Physical Wellness
Antibiotics Post Kidney Transplant do not Prevent Viral Infection
Patients who underwent a kidney transplant did not have a reduced risk of viral infection if they were prescribed an antibiotic, a new study reported. According to the research team, taking levofloxacin for three months could increase patients' risk of adverse events.
For this study, the research team headed by Greg A. Knoll, M.D., of the Ottawa Hospital Research Institute and University of Ottawa, Ontario, Canada recruited 154 patients who recently received a kidney donated by a living or deceased person. 76 of them were randomly assigned to the levofloxacin group and 78 of them were put into the control group that took a placebo. The drug course started five days after transplantation and lasted for three months.

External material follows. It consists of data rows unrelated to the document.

(** * SwaggerToJMeter: the OpenAPI -> JMeter test-plan generator

    A shallow embedding of [src/components/SwaggerToJMeter.tsx]:
    the base-URL derivation of [handleFileUpload], and, from
    [generateJMeterXml], [urlParts], the [operations] extraction,
    [resolveSchema], [generateRequestBody] with its inner
    [generateSampleJson], and the [httpSamplers] map.

    Conventions of the model.
    - A JavaScript value of a parsed JSON/YAML document is a [value].
      An object is the list of its own enumerable string-keyed properties in
      the order [Object.entries] lists them; inherited properties
      ([constructor], [toString], ...) are not modelled.
    - A JavaScript string is a [string] of 8-bit characters; case mapping
      acts on the ASCII letters.
    - A number is a rational; floating-point rounding is idealised away.
    - The code runs in [result]: a value, a thrown [TypeError], an
      operation of the language that the model leaves out ([Unsupported]),
      or an exhausted recursion budget ([OutOfFuel]).  The budget bounds
      the depth of the [generateSampleJson] call stack. *)

From Stdlib Require Import String Ascii List Bool Arith ZArith QArith Qround
  DecimalString Lia.
Import ListNotations.
Local Open Scope string_scope.
Local Open Scope Z_scope.
Set Warnings "-register-all".

(** ** Values *)

Inductive value : Type :=
| VUndefined
| VNull
| VBool (b : bool)
| VNum (q : Q)
| VStr (s : string)
| VArr (elems : list value)
| VObj (props : list (string * value)).

(** The double-quote character, code unit 34. *)
Definition dquote : ascii := ascii_of_nat 34.

Definition str1 (c : ascii) : string := String c EmptyString.

(** ** Strings: the methods of [String.prototype] the code calls *)

Fixpoint starts_with (p s : string) : bool :=
  match p, s with
  | EmptyString, _ => true
  | String a p', String b s' => if Ascii.eqb a b then starts_with p' s' else false
  | String _ _, EmptyString => false
  end.

(** [s.includes(needle)] *)
Fixpoint includes (needle s : string) : bool :=
  if starts_with needle s then true
  else match s with
       | EmptyString => false
       | String _ s' => includes needle s'
       end.

Fixpoint drop (n : nat) (s : string) : string :=
  match n, s with
  | O, _ => s
  | S n', String _ s' => drop n' s'
  | S _, EmptyString => EmptyString
  end.

(** [s.replace(pat, by)] for a string pattern: the first occurrence only. *)
Fixpoint replace_first (pat by_ s : string) : string :=
  if starts_with pat s then by_ ++ drop (String.length pat) s
  else match s with
       | EmptyString => EmptyString
       | String c s' => String c (replace_first pat by_ s')
       end.

(** [s.split(sep)] for a one-character separator; never the empty list. *)
Fixpoint split_on (sep : ascii) (s : string) : list string :=
  match s with
  | EmptyString => [EmptyString]
  | String c s' =>
      if Ascii.eqb c sep then EmptyString :: split_on sep s'
      else match split_on sep s' with
           | [] => [str1 c]
           | w :: ws => String c w :: ws
           end
  end.

Definition lower_ascii (c : ascii) : ascii :=
  let n := nat_of_ascii c in
  if ((65 <=? n) && (n <=? 90))%nat then ascii_of_nat (n + 32) else c.

Definition upper_ascii (c : ascii) : ascii :=
  let n := nat_of_ascii c in
  if ((97 <=? n) && (n <=? 122))%nat then ascii_of_nat (n - 32) else c.

Fixpoint map_string (f : ascii -> ascii) (s : string) : string :=
  match s with
  | EmptyString => EmptyString
  | String c s' => String (f c) (map_string f s')
  end.

Definition toLowerCase : string -> string := map_string lower_ascii.
Definition toUpperCase : string -> string := map_string upper_ascii.

(** [s.charAt(0).toUpperCase() + s.slice(1)] *)
Definition capitalize (s : string) : string :=
  match s with
  | EmptyString => EmptyString
  | String c s' => String (upper_ascii c) s'
  end.

(** [s.replace(/q/g, '&quot;')] where [q] is the double-quote character. *)
Fixpoint escapeQuotes (s : string) : string :=
  match s with
  | EmptyString => EmptyString
  | String c s' =>
      if Ascii.eqb c dquote then "&quot;" ++ escapeQuotes s'
      else String c (escapeQuotes s')
  end.

(** [s.replace(/^https?:\/\//, '')] *)
Definition stripScheme (s : string) : string :=
  if starts_with "http://" s then drop 7 s
  else if starts_with "https://" s then drop 8 s
  else s.

(** *** The placeholder rewrite [path.replace(/{([^}]+)}/g, '${$1}')] *)

(** The longest prefix without a closing brace, and what follows it. *)
Fixpoint span_open (s : string) : string * string :=
  match s with
  | EmptyString => (EmptyString, EmptyString)
  | String c s' =>
      if Ascii.eqb c "}" then (EmptyString, s)
      else let '(run, rest) := span_open s' in (String c run, rest)
  end.

(** A match of [{([^}]+)}] anchored at the head of [s]: the captured group
    and the text after the match.  The group is greedy and cannot contain
    the closing brace, so the only candidate is the longest brace-free run
    after the opening brace; it must be non-empty and closed. *)
Definition match_placeholder (s : string) : option (string * string) :=
  match s with
  | String "{" s' =>
      match span_open s' with
      | (String c run, String "}" rest) => Some (String c run, rest)
      | _ => None
      end
  | _ => None
  end.

(** Global replacement: leftmost match first, the scan resumes after it.
    [n] bounds the number of scan steps; [String.length s] is enough. *)
Fixpoint rewrite_from (n : nat) (s : string) : string :=
  match n with
  | O => s
  | S n' =>
      match match_placeholder s with
      | Some (name, rest) => "${" ++ name ++ "}" ++ rewrite_from n' rest
      | None =>
          match s with
          | EmptyString => EmptyString
          | String c s' => String c (rewrite_from n' s')
          end
      end
  end.

Definition pathWithoutParams (path : string) : string :=
  rewrite_from (String.length path) path.

(** ** Numbers as text *)

Definition natToString (n : nat) : string :=
  NilZero.string_of_uint (Nat.to_uint n).

Definition intToString (z : Z) : string :=
  NilZero.string_of_int (Z.to_int z).

(** The decimal digits of [r / d] after the point, [0 <= r < d], at most
    [n] of them. *)
Fixpoint fracDigits (n : nat) (r d : Z) : string :=
  match n with
  | O => EmptyString
  | S n' =>
      if r =? 0 then EmptyString
      else intToString ((10 * r) / d) ++ fracDigits n' ((10 * r) mod d) d
  end.

(** [String(q)]: an integer prints as its digits, another number as its
    decimal expansion (a JSON literal of up to 17 significant digits prints
    as itself). *)
Definition numberToString (q : Q) : string :=
  let n := Qnum q in
  let d := Zpos (Qden q) in
  if n mod d =? 0 then intToString (n / d)
  else (if n <? 0 then "-" else EmptyString)
         ++ intToString (Z.abs n / d) ++ "." ++ fracDigits 17 (Z.abs n mod d) d.

(** A canonical array index: the decimal numeral of a natural number. *)
Definition arrayIndex (key : string) : option nat :=
  match NilZero.uint_of_string key with
  | Some u => let n := Nat.of_uint u in
              if String.eqb (natToString n) key then Some n else None
  | None => None
  end.

(** ** Property access, truthiness, entries, string coercion *)

Fixpoint assoc (key : string) (props : list (string * value)) : value :=
  match props with
  | [] => VUndefined
  | (k, v) :: rest => if String.eqb k key then v else assoc key rest
  end.

(** [v[key]] for a [v] that is neither [null] nor [undefined] (on those
    the access throws, see [getProp]; here they give [undefined], which is
    what [v?.[key]] evaluates to). *)
Definition get (v : value) (key : string) : value :=
  match v with
  | VObj props => assoc key props
  | VArr elems =>
      if String.eqb key "length" then VNum (inject_Z (Z.of_nat (List.length elems)))
      else match arrayIndex key with
           | Some i => nth i elems VUndefined
           | None => VUndefined
           end
  | VStr s =>
      if String.eqb key "length" then VNum (inject_Z (Z.of_nat (String.length s)))
      else match arrayIndex key with
           | Some i => match String.get i s with
                       | Some c => VStr (str1 c)
                       | None => VUndefined
                       end
           | None => VUndefined
           end
  | _ => VUndefined
  end.

Definition truthy (v : value) : bool :=
  match v with
  | VUndefined | VNull => false
  | VBool b => b
  | VNum q => negb (Qeq_bool q 0)
  | VStr s => negb (String.eqb s EmptyString)
  | VArr _ | VObj _ => true
  end.

(** [a || b] *)
Definition orElse (a b : value) : value := if truthy a then a else b.

Definition isUndefined (v : value) : bool :=
  match v with VUndefined => true | _ => false end.

Definition isNullish (v : value) : bool :=
  match v with VUndefined | VNull => true | _ => false end.

Fixpoint indexed {A : Type} (i : nat) (l : list A) : list (string * A) :=
  match l with
  | [] => []
  | x :: l' => (natToString i, x) :: indexed (S i) l'
  end.

Fixpoint chars (s : string) : list value :=
  match s with
  | EmptyString => []
  | String c s' => VStr (str1 c) :: chars s'
  end.

(** [Object.entries(v)] for a [v] that is neither [null] nor [undefined]. *)
Definition entries (v : value) : list (string * value) :=
  match v with
  | VObj props => props
  | VArr elems => indexed 0 elems
  | VStr s => indexed 0 (chars s)
  | _ => []
  end.

(** The value of an own property is replaced where it stands, a new
    property comes last. *)
Fixpoint setOwn (props : list (string * value)) (key : string) (v : value)
  : list (string * value) :=
  match props with
  | [] => [(key, v)]
  | (k, w) :: rest =>
      if String.eqb k key then (k, v) :: rest else (k, w) :: setOwn rest key v
  end.

(** [obj[key] = v] on an object built by the code.  The key [__proto__]
    names the accessor of the prototype: assigning to it gives the object
    no property of its own (the prototype it may set does not show in
    [JSON.stringify], which prints own properties only). *)
Definition setProp (props : list (string * value)) (key : string) (v : value)
  : list (string * value) :=
  if String.eqb key "__proto__" then props else setOwn props key v.

Fixpoint joinWith (sep : string) (l : list string) : string :=
  match l with
  | [] => EmptyString
  | [x] => x
  | x :: rest => x ++ sep ++ joinWith sep rest
  end.

(** [String(v)], the coercion a template literal applies. *)
Fixpoint toString (v : value) : string :=
  match v with
  | VUndefined => "undefined"
  | VNull => "null"
  | VBool true => "true"
  | VBool false => "false"
  | VNum q => numberToString q
  | VStr s => s
  | VArr elems =>
      joinWith "," (map (fun e => if isNullish e then EmptyString else toString e) elems)
  | VObj _ => "[object Object]"
  end.

(** ** [JSON.stringify(v, null, 2)] *)

Definition newline : string := str1 (ascii_of_nat 10).

Definition hexDigit (n : nat) : string :=
  str1 (ascii_of_nat (if (n <? 10)%nat then 48 + n else 87 + n)).

(** One code unit inside a JSON string literal. *)
Definition quoteChar (c : ascii) : string :=
  let n := nat_of_ascii c in
  if (n =? 8)%nat then "\b"
  else if (n =? 9)%nat then "\t"
  else if (n =? 10)%nat then "\n"
  else if (n =? 12)%nat then "\f"
  else if (n =? 13)%nat then "\r"
  else if (n =? 34)%nat then String (ascii_of_nat 92) (str1 dquote)
  else if (n =? 92)%nat then "\\"
  else if (n <? 32)%nat then "\u00" ++ hexDigit (n / 16) ++ hexDigit (n mod 16)
  else str1 c.

Fixpoint quoteBody (s : string) : string :=
  match s with
  | EmptyString => EmptyString
  | String c s' => quoteChar c ++ quoteBody s'
  end.

Definition quoteJSON (s : string) : string :=
  String dquote (quoteBody s ++ str1 dquote).

(** The serialisation of [v] at the current indentation; [None] is the
    [undefined] that [JSON.stringify] gives for [undefined]: such a property
    is left out of an object and printed as [null] in an array. *)
Fixpoint serialize (indent : string) (v : value) : option string :=
  match v with
  | VUndefined => None
  | VNull => Some "null"
  | VBool true => Some "true"
  | VBool false => Some "false"
  | VNum q => Some (numberToString q)
  | VStr s => Some (quoteJSON s)
  | VArr elems =>
      let inner := indent ++ "  " in
      let parts :=
        map (fun e => match serialize inner e with
                      | Some t => t
                      | None => "null"
                      end) elems in
      match parts with
      | [] => Some "[]"
      | _ => Some ("[" ++ newline ++ inner
                     ++ joinWith ("," ++ newline ++ inner) parts
                     ++ newline ++ indent ++ "]")
      end
  | VObj props =>
      let inner := indent ++ "  " in
      let parts :=
        flat_map (fun kv => match serialize inner (snd kv) with
                            | Some t => [quoteJSON (fst kv) ++ ": " ++ t]
                            | None => []
                            end) props in
      match parts with
      | [] => Some "{}"
      | _ => Some ("{" ++ newline ++ inner
                     ++ joinWith ("," ++ newline ++ inner) parts
                     ++ newline ++ indent ++ "}")
      end
  end.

Within the first year, the team tested the patients for presence of a BK virus infection. At the average follow-up time of 46.5 weeks in the levofloxacin group, the researchers found that 29 percent of the patients, or 22 people, had BK virus in their urine. For the placebo group, 33.3 percent or 26 patients had evidence of the virus at the average follow-up time of 46.3 weeks. The team concluded that there were not many differences in health between the two groups. Patients in the antibiotic group, however, had an increased risk of adverse events.
"These findings do not support the use of levofloxacin to prevent posttransplantation BK virus infection," the authors concluded, according to the press release.
The study was published in the JAMA.